This study aimed to improve personalized treatment strategies and predict survival outcomes for patients with uveal melanoma (UM).

Background

Copy number aberrations (CNAs) have been considered as a main feature of metastatic UM.

Objective

This study was designed to explore the feasibility of using copy number variation (CNV) in UM classification, prognosis stratification and treatment response.

Methods

The CNV data in the TCGA-UVM cohort were used to classify the samples.

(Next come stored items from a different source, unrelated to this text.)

(** [allocate] when the first non-empty free set from the target level up
    is [X] on level [lvl] and [set.pop()] picks [a] from it. *)
Lemma allocate_found self size_mb level lvl X a :
  _get_level self size_mb = Ok level →
  (level ≤ lvl < levels self)%nat →
  (∀ l, (level ≤ l < lvl)%nat → free_blocks self !! l = Some ∅) →
  free_blocks self !! lvl = Some X → X ≠ ∅ →
  set_pop X = Some a →
  allocate self size_mb =
    fb ← split_loop (min_size self) level a lvl (<[ lvl := X ∖ {[ a ]} ]> (free_blocks self));
    Ok (mkAllocator (total_size self) (min_size self) (levels self) fb
          (<[ a := block_size (min_size self) level ]> (allocated_blocks self)),
        Some a).
Proof.
  intros Hlevel Hlvl Hbelow HX Hne Hpop. unfold allocate. rewrite Hlevel. simpl.
  replace (levels self - level)%nat with ((lvl - level) + S (levels self - S lvl))%nat by lia.
  rewrite seq_app. replace (level + (lvl - level))%nat with lvl by lia.
  rewrite allocate_scan_skip by (intros l Hl%elem_of_seq; apply Hbelow; lia).
  simpl. rewrite (getitem_Some _ _ _ HX). simpl.
  by rewrite decide_True, Hpop by done.
Qed.

Lemma allocate_found_singleton self size_mb level lvl a :
  _get_level self size_mb = Ok level →
  (level ≤ lvl < levels self)%nat →
  (∀ l, (level ≤ l < lvl)%nat → free_blocks self !! l = Some ∅) →
  free_blocks self !! lvl = Some {[ a ]} →
  allocate self size_mb =
    fb ← split_loop (min_size self) level a lvl (<[ lvl := ∅ ]> (free_blocks self));
    Ok (mkAllocator (total_size self) (min_size self) (levels self) fb
          (<[ a := block_size (min_size self) level ]> (allocated_blocks self)),
        Some a).
Proof.
  intros Hlevel Hlvl Hbelow HX.
  rewrite (allocate_found self size_mb level lvl {[ a ]} a Hlevel Hlvl Hbelow HX).
  - by rewrite difference_diag_L.
  - intros Heq. assert (a ∈ (∅ : gset Z)) as H by (rewrite <- Heq; by apply elem_of_singleton).
    by apply not_elem_of_empty in H.
  - apply set_pop_singleton.
Qed.

End allocate_found.

Ltac empty_below :=
  let l := fresh "l" in
  let Hl := fresh "Hl" in
  intros l Hl;
  do 4 (destruct l as [|l]; [first [reflexivity | exfalso; lia]|]);
  exfalso; lia.

(** C9. The coalescing scenario, whatever [set.pop()] picks: on the fresh
    allocator of 1024 with minimum 128, [allocate(128)], [allocate(128)],
    [allocate(256)] return 0, 128 and 256; after [deallocate(0)] and
    [deallocate(128)] the free sets hold exactly the block of 256 at 0
    (level 1) and the block of 512 at 512 (level 2), and 256 is the only
    key of the allocated map. *)
Theorem coalescing_scenario (pop1 pop2 pop3 : SetPop) :
  ∃ s0 s1 s2 s3 s4 s5,
    __init__ 1024 128 = Ok s0
    ∧ allocate (pop := pop1) s0 128 = Ok (s1, Some 0)
    ∧ allocate (pop := pop2) s1 128 = Ok (s2, Some 128)
    ∧ allocate (pop := pop3) s2 256 = Ok (s3, Some 256)
    ∧ deallocate s3 0 = Ok (s4, true)
    ∧ deallocate s4 128 = Ok (s5, true)
    ∧ free_blocks s5 = [ ∅; {[ 0 ]}; {[ 512 ]}; ∅ ]
    ∧ allocated_blocks s5 = {[ 256 := 256 ]}.
Proof.
  exists (fresh 1024 128 3),
    (mkAllocator 1024 128 4 [ {[ 128 ]}; {[ 256 ]}; {[ 512 ]}; ∅ ] {[ 0 := 128 ]}),
    (mkAllocator 1024 128 4 [ ∅; {[ 256 ]}; {[ 512 ]}; ∅ ] {[ 0 := 128; 128 := 128 ]}),
    (mkAllocator 1024 128 4 [ ∅; ∅; {[ 512 ]}; ∅ ]
       {[ 0 := 128; 128 := 128; 256 := 256 ]}),
    (mkAllocator 1024 128 4 [ {[ 0 ]}; ∅; {[ 512 ]}; ∅ ] {[ 128 := 128; 256 := 256 ]}),
    (mkAllocator 1024 128 4 [ ∅; {[ 0 ]}; {[ 512 ]}; ∅ ] {[ 256 := 256 ]}).
  split_and!.
  - vm_compute. reflexivity.
  - rewrite (allocate_found_singleton _ 128 0 3 0); [vm_compute; reflexivity|reflexivity|simpl; lia| |reflexivity].
    empty_below.
  - rewrite (allocate_found_singleton _ 128 0 0 128); [vm_compute; reflexivity|reflexivity|simpl; lia| |reflexivity].
    empty_below.
  - rewrite (allocate_found_singleton _ 256 1 1 256); [vm_compute; reflexivity|reflexivity|simpl; lia| |reflexivity].
    empty_below.
  - vm_compute. reflexivity.
  - vm_compute. reflexivity.
  - reflexivity.
  - reflexivity.
Qed.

The differentially expressed genes (DEGs) between subtypes were screened by the “Limma” package. The module and hub genes related to aneuploidy score were identified by performing weighted gene co-expression network analysis (WGCNA) on the DEGs. Univariate Cox and least absolute shrinkage and selection operator (LASSO) regression analysis were employed to train the hub genes for developing a prognosis model for UM. Finally, the expression levels of the screened prognostic key genes were verified in UM cells, and the cell migration and invasion abilities were detected using real-time quantitative PCR (qRT-PCR) and transwell assay.

Results

The UM samples were divided into 3 CNV subtypes, which differed significantly in overall survival (OS) and disease-specific survival (DSS). C1 had the shortest OS and DSS and the highest level of immune infiltration. A total of 2036 DEGs were obtained from the three subtypes. Eighty hub genes with the closest correlation with aneuploidy scores were selected by WGCNA. Univariate Cox and LASSO regression-based analyses finally determined eight genes as the key prognostic genes, including HES6, RNASEH2C, NQO1, NUDT14, TTYH3, GJC1, FKBP10, and MRPL24. A prognostic model was developed using the eight genes, demonstrating a strong prediction power. Differences in the response to immunotherapy among patients in different risk groups were significant. We found that high-risk patients were more sensitive to two drugs (Palbociclib_1054 and Ribociclib_1632), while low-risk patients were more sensitive to AZD1208_1449, ERK_2440_1713, Mirin_1048, and Selumetinib_1736.

Conclusion

UM in this study was divided into three CNV subtypes, and a model based on eight aneuploidy score-related genes was established to evaluate the prognosis and drug treatment efficacy of UM patients. The current results may have the potential to help the clinical decision-making process for UM management.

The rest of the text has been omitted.